Bentside SpinetThis article outlines some of the joys and pitfalls experienced by a complete amateur in building an English bentside spinet from a kit. The kit has been developed by John Barnes of Edinburgh and is supplied by Woods of Bradford. It is a faithful copy of a spinet built by Stephen Keene in his London Workshops around 1715. It makes little compromise to modern methods of construction and copies the original in all major respects, including use of the original types of wood.

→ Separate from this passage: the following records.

(** The run of the second traversal and of the final flush, from the
    state set up by [git2r_diff_format_to_r]. *)
Lemma materialize_run d da st :
  diff_fits d -> store_ready st da ->
  exists p0 st0 p1 st1 st2,
    format_to_r_start (diff_bounds d) (Rref da) st = Some (p0, st0) /\
    steps_ok get_callbacks (within_bounds (diff_bounds d)) (diff_events d)
             (p0, st0) (p1, st1) /\
    within_bounds (diff_bounds d) (p1, st1) /\
    git2r_diff_get_file_cb None p1 st1 = Some ((0, p1), st2) /\
    read_diff st1 (Rref da) = Some (shown_diff (pending_diff d)) /\
    read_diff st2 (Rref da) = Some (shown_diff d).
Proof.
  intros Hfits Hready.
  destruct (diff_bounds_fit d (proj1 Hfits)) as (HN & HH & HL).
  destruct (format_to_r_start_ok _ _ _ Hready HN HH HL) as (p0 & st0 & E0 & HInv0).
  destruct (files_run _ _ d [] Start _ HInv0 I) as (s1 & done1 & c1 & Hsteps & HInv1 & Hst1 & Hdone1);
    [cbn; unfold diff_num_files; lia | apply diff_fits_within, Hfits |].
  destruct s1 as [p1 st1].
  destruct (file_cb_null_ok _ _ _ _ _ _ HInv1 Hst1) as (st2 & E2 & HInv2).
  exists p0, st0, p1, st1, st2.
  split; [exact E0|]. split; [exact Hsteps|].
  split; [eapply Inv_within_bounds, HInv1|]. split; [exact E2|]. split.
  - destruct (cursor_file c1) as [delta|] eqn:Hc.
    + rewrite (closed_files_of _ _ Hc) in Hdone1. cbn [app closed_files cursor_file] in Hdone1.
      rewrite <- Hdone1, pending_diff_snoc.
      apply (read_diff_pending _ _ _ _ _ _ _ HInv1 Hc).
      cbn. unfold diff_num_files. rewrite <- Hdone1, length_app. cbn. lia.
    + unfold closed_files in Hdone1. rewrite Hc, app_nil_r in Hdone1.
      cbn [app cursor_file] in Hdone1. subst done1.
      assert (d = []) as ->.
      { destruct c1; try discriminate Hc; [|contradiction].
        destruct (Inv_Start_inv _ _ _ _ _ HInv1) as (_ & _ & ->). reflexivity. }
      apply (read_diff_done _ _ _ _ _ _ HInv1). reflexivity.
  - rewrite Hdone1 in HInv2. cbn [app closed_files cursor_file] in HInv2.
    eapply read_diff_committed; [exact HInv2 | reflexivity].
Qed.

Lemma materialize_ok d da st junk :
  diff_fits d -> store_ready st da ->
  exists st',
    git2r_diff_format_to_r None None junk d (Rref da) st = Some (0, st') /\
    read_diff st' (Rref da) = Some (shown_diff d).
Proof.
  intros Hfits Hready.
  destruct (materialize_run d da st Hfits Hready)
    as (p0 & st0 & p1 & st1 & st2 & E0 & [Hsteps _] & _ & E2 & _ & Hread).
  exists st2. split; [|exact Hread].
  rewrite format_to_r_unfold, (git2r_diff_count_ok d junk (proj1 Hfits)).
  rewrite decide_False by lia. fold (diff_bounds d). rewrite E0.
  unfold git_diff_foreach. rewrite Hsteps.
  rewrite decide_True by reflexivity. rewrite E2. reflexivity.
Qed.

(** ** The printer *)

Lemma print_to_buf ls buf :
  print_lines git_diff_print_callback__to_buf None ls buf =
  (0, foldl (fun acc l => (acc ++ line_text l)%string) buf ls).
Proof.
  revert buf. induction ls as [|l ls IH]; intros buf; [reflexivity|].
  cbn [print_lines foldl]. unfold git_diff_print_callback__to_buf at 1.
  rewrite decide_True by reflexivity. apply IH.
Qed.

Lemma print_to_file path ls fs out acc :
  print_lines (git_diff_print_callback__to_file_handle (Some path)) None ls
              (mk_outputs (<[path := acc]> fs) out) =
  (0, mk_outputs (<[path := foldl (fun acc l => (acc ++ line_text l)%string) acc ls]> fs)
                 out).
Proof.
  revert acc. induction ls as [|l ls IH]; intros acc; [reflexivity|].
  cbn [print_lines foldl]. unfold git_diff_print_callback__to_file_handle at 1.
  cbn [files stdout]. rewrite lookup_insert_eq, insert_insert_eq.
  rewrite decide_True by reflexivity. cbn [default]. apply IH.
Qed.

(** ** The output block and the entry point *)

Lemma arg_check_filename_accepts filename :
  git2r_arg_check_filename filename = 0 <->
  filename = filename_null \/ filename = filename_character [] \/
  exists path, filename = filename_character [Some path].
Proof.
  split.
  - destruct filename as [|[|[path|] [|? ?]]|]; cbn; try discriminate; eauto.
  - intros [-> | [-> | [path ->]]]; reflexivity.
Qed.

Lemma diff_output_structured env func old new w d :
  count_fault env = None -> get_fault env = None ->
  diff_fits d ->
  length (short_buffer (store w)) = Z.to_nat SHORT_BUFFER_SIZE ->
  exists st',
    diff_output env func old new filename_null d w =
      Some (Returned (Rref (next_addr (store w))), mk_world st' (outs w)) /\
    read_diff st' (Rref (next_addr (store w))) = Some (shown_diff d).
Proof.
  intros Hc Hg Hfits Hbuf.
  destruct w as [[h nx sb] o]. cbn [store outs next_addr short_buffer] in *.
  destruct (materialize_ok d nx
              (mk_rstate (<[nx := S4SXP "git_diff"
                                      (<["new" := new]>
                                         (<["old" := old]> (class_prototype "git_diff")))]> h)
                         (S nx) sb) (indeterminate env) Hfits)
    as (st' & E & Hread).
  { split; [cbn; lia|]. split; [|exact Hbuf].
    eexists. cbn [heap]. apply lookup_insert_eq. }
  exists st'. split; [|exact Hread].
  unfold diff_output. cbn [store outs].
  unfold NEW_OBJECT. rewrite run_alloc.
  erewrite run_SET_SLOT by heap_lookup.
  erewrite run_SET_SLOT by heap_lookup.
  rewrite !insert_insert_eq, Hc, Hg.
  rewrite (bind_ok _ _ _ _ _ E). unfold ret, cleanup.
  rewrite decide_False by lia. reflexivity.
Qed.

Lemma diff_output_text env func old new w d :
  print_fault env = None ->
  diff_output env func old new (filename_character []) d w =
  Some (Returned (Rf_mkString (patch_text (render env) d)), w).
Proof.
  intros Hp. unfold diff_output, cleanup. rewrite Hp.
  unfold git_diff_print. rewrite print_to_buf.
  rewrite (decide_True (P := 0 = 0)) by reflexivity.
  rewrite (decide_False (P := 0 <> 0)) by lia. reflexivity.
Qed.

Lemma diff_output_file env func old new w d path :
  print_fault env = None ->
  fopen_succeeds env path = true ->
  diff_output env func old new (filename_character [Some path]) d w =
  Some (Returned R_NilValue,
        mk_world (store w)
                 (mk_outputs (<[path := patch_text (render env) d]> (files (outs w)))
                             (stdout (outs w)))).
Proof.
  intros Hp Hf. unfold diff_output, cleanup. rewrite Hp.
  cbv zeta. cbn [default]. unfold id, fopen. rewrite Hf.
  unfold git_diff_print. rewrite print_to_file.
  rewrite decide_False by lia. reflexivity.
Qed.

Lemma diff_output_modes env func old new w d path :
  count_fault env = None -> get_fault env = None -> print_fault env = None ->
  diff_fits d ->
  length (short_buffer (store w)) = Z.to_nat SHORT_BUFFER_SIZE ->
  fopen_succeeds env path = true ->
  selects_output_mode env d path w
    (fun filename => diff_output env func old new filename d w).
Proof.
  intros Hc Hg Hp Hfits Hbuf Hf. split; [|split].
  - destruct (diff_output_structured env func old new w d Hc Hg Hfits Hbuf)
      as (st' & E & Hread).
    exists (next_addr (store w)), st'. split; assumption.
  - apply diff_output_text, Hp.
  - apply diff_output_file; assumption.
Qed.

(** Once its argument checks and its library call have succeeded,
    [git2r_diff_index_to_wd] is its output block. *)
Lemma index_to_wd_reaches_output env repo filename w d :
  git2r_arg_check_filename filename = 0 ->
  repository_opens env repo = true ->
  index_to_workdir env = (0, d) ->
  git2r_diff_index_to_wd env repo filename w =
  diff_output env "git2r_diff_index_to_wd" (Rf_mkString "index")
              (Rf_mkString "workdir") filename d w.
Proof.
  intros Hcheck Hopen Hdiff. unfold git2r_diff_index_to_wd.
  rewrite decide_False by lia. rewrite Hopen, Hdiff. cbn [negb].
  rewrite decide_False by lia. reflexivity.
Qed.

(** * Properties of the specification *)

Lemma diff_shape_shown d : diff_shape (shown_diff d) = diff_shape d.
Proof.
  unfold diff_shape, shown_diff. rewrite map_map. apply map_ext. intros [delta hs].
  cbn [shown_file snd]. rewrite map_map. apply map_ext. intros [hk ls].
  cbn [shown_hunk snd]. apply length_map.
Qed.

Lemma sample_diff_fits : diff_fits sample_diff.
Proof. repeat constructor. Qed.

Lemma sample_store_ready : store_ready sample_store 0.
Proof.
  split; [cbn; lia|]. split; [|reflexivity].
  exists (class_prototype "git_diff"). reflexivity.
Qed.

(** C1.  For a diff with N files, at most H_max hunks in a file and at
    most L_max lines in a hunk, the counting pass [git2r_diff_count]
    returns 0 and stores exactly N, H_max and L_max through its three
    pointers.  The diff is one that memory can hold: its counts are below
    [2^64], so the [size_t] counters do not wrap. *)
Theorem count_pass_reports_bounds (d : git_diff) (out : count_out) :
  counts_fit d ->
  git2r_diff_count None d out =
  Some (0, mk_out (diff_num_files d) (diff_max_hunks d) (diff_max_lines d)).
Proof. apply git2r_diff_count_ok. Qed.

Lemma count_pass_reports_bounds_witness :
  counts_fit sample_diff /\
  git2r_diff_count None sample_diff (mk_out 7 7 7) = Some (0, mk_out 2 2 2).
Proof.
  split; [exact (proj1 sample_diff_fits)|].
  exact (count_pass_reports_bounds sample_diff (mk_out 7 7 7) (proj1 sample_diff_fits)).
Defined.

(** C2.  The materializing pass [git2r_diff_format_to_r] leaves in the
    [files] slot of [dest] one entry per file of the diff; the hunk list
    of each entry has as many hunks as that file, and the line list of
    each hunk as many lines as that hunk (the shape of the result is the
    shape of the diff, not the maxima used to size the staging vectors).
    The entries read back as the files, hunks and lines of the diff.
    Assumed: both traversals succeed, the diff fits the machine
    ([diff_fits]), and on entry [dest] is a [git_diff] object and the
    static buffer has its 200 bytes ([store_ready]). *)
Theorem materialize_pass_counts (d : git_diff) (da : nat) (st : rstate)
    (junk : count_out) :
  diff_fits d -> store_ready st da ->
  exists st' out,
    git2r_diff_format_to_r None None junk d (Rref da) st = Some (0, st') /\
    read_diff st' (Rref da) = Some out /\
    length out = length d /\
    diff_shape out = diff_shape d /\
    out = shown_diff d.
Proof.
  intros Hfits Hready.
  destruct (materialize_ok d da st junk Hfits Hready) as (st' & E & Hread).
  exists st', (shown_diff d). split; [exact E|]. split; [exact Hread|].
  split; [apply length_map|]. split; [apply diff_shape_shown | reflexivity].
Qed.

Lemma materialize_pass_counts_witness :
  diff_fits sample_diff /\ store_ready sample_store 0 /\
  exists st' out,
    git2r_diff_format_to_r None None (mk_out 7 7 7) sample_diff (Rref 0) sample_store
      = Some (0, st') /\
    read_diff st' (Rref 0) = Some out /\
    length out = length sample_diff /\
    diff_shape out = diff_shape sample_diff /\
    out = shown_diff sample_diff.
Proof.
  split; [exact sample_diff_fits|]. split; [exact sample_store_ready|].
  exact (materialize_pass_counts sample_diff 0 sample_store (mk_out 7 7 7)
           sample_diff_fits sample_store_ready).
Defined.

(** C3.  When both traversals succeed, [git2r_diff_format_to_r] calls the
    file callback once more, with a NULL delta, in the state [(p1, st1)]
    the traversal ended in, and returns what that call returns.  Before
    that call the result reads back as the files of the diff with the last
    one without hunks: the [hunks] slot of the last file still holds the
    empty list its class starts with, so the hunks of a last file that has
    some are missing.  After the call the result reads back as the whole
    diff.  In particular a last file without hunks is in the result, with
    a hunk list of length 0.  Assumptions as for C2. *)
Theorem final_call_commits_last_file (d : git_diff) (da : nat) (st : rstate)
    (junk : count_out) :
  diff_fits d -> store_ready st da ->
  exists p0 st0 p1 st1 st2,
    format_to_r_start (diff_bounds d) (Rref da) st = Some (p0, st0) /\
    git_diff_foreach None d get_callbacks (p0, st0) = Some (GIT_OK, (p1, st1)) /\
    materialize_states None d (p0, st0) =
      callback_states get_callbacks None (diff_events d) (p0, st0) ++ [(p1, st1)] /\
    git2r_diff_get_file_cb None p1 st1 = Some ((0, p1), st2) /\
    git2r_diff_format_to_r None None junk d (Rref da) st = Some (0, st2) /\
    read_diff st1 (Rref da) = Some (shown_diff (pending_diff d)) /\
    (forall d' delta hs, d = d' ++ [(delta, hs)] -> hs <> [] ->
       read_diff st1 (Rref da) <> Some (shown_diff d)) /\
    read_diff st2 (Rref da) = Some (shown_diff d) /\
    (forall d' delta, d = d' ++ [(delta, [])] ->
       exists out' f,
         read_diff st2 (Rref da) = Some (out' ++ [f]) /\
         length out' = length d' /\ length f.2 = 0%nat).
Proof.
  intros Hfits Hready.
  destruct (materialize_run d da st Hfits Hready)
    as (p0 & st0 & p1 & st1 & st2 & E0 & [Hsteps _] & _ & E2 & Hbefore & Hread).
  exists p0, st0, p1, st1, st2.
  split; [exact E0|]. split; [exact Hsteps|].
  split.
  { unfold materialize_states, git_diff_foreach. rewrite Hsteps.
    rewrite decide_True by reflexivity. reflexivity. }
  split; [exact E2|]. split.
  { rewrite format_to_r_unfold, (git2r_diff_count_ok d junk (proj1 Hfits)).
    rewrite decide_False by lia. fold (diff_bounds d). rewrite E0.
    unfold git_diff_foreach. rewrite Hsteps.
    rewrite decide_True by reflexivity. rewrite E2. reflexivity. }
  split; [exact Hbefore|]. split.
  { intros d' delta hs -> Hhs. rewrite Hbefore, pending_diff_snoc.
    unfold shown_diff. rewrite !map_app. cbn [map]. intros Heq.
    injection Heq as Heq. apply app_inj_tail in Heq as [_ Heq].
    injection Heq as Heq. destruct hs; [contradiction | discriminate]. }
  split; [exact Hread|].
  intros d' delta ->. exists (shown_diff d'), (shown_file (delta, [])).
  split; [|split; [apply length_map | reflexivity]].
  rewrite Hread. unfold shown_diff. rewrite map_app. reflexivity.
Qed.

I have always enjoyed the sound made by early keyboard instruments. The plain plinkety plunk and the logical, almost mathematical music with which they are associated appeals to my scientific and logical mind. My first experience of listening to one was as a schoolboy at a boarding school. The resident music master kept what I now know was a virginal in his room. He always referred to it as a harpsichord, probably because if the adolescent male pupils had known that what he kept in his room was a virginal it would have caused some risqué humour. Favoured pupils were invited to this room for evening recitals. Although I was not amongst the favoured pupils, having little musical talent, some of my friends were. So I sneaked in with them. Despite this early interest in music I have never progressed beyond the stage of being able to play nursery rhymes or Christmas carols on any musical instrument. However, when I recently married for the second time at age fifty, as part of her dowry my wife came complete with a piano and the ability to play it. Even more exciting, her brother in Amsterdam owned a harpsichord, which rekindled some of my early love for the instrument. Our nearest music shop is Woods in Bradford, to which regular trips were now made to purchase sheet music. Whilst my wife browsed through the music, I spent the time admiring the various early keyboard instruments, trying to persuade my wife to play a tune for me and collecting various price lists. The problems in my mind were that the harpsichords were too expensive for us, and the smaller and cheaper instruments did not have quite the punch and sonority that I so admired. We consoled ourselves with the fact that, anyway, there would hardly be room in our house for a full-sized harpsichord as well as the piano.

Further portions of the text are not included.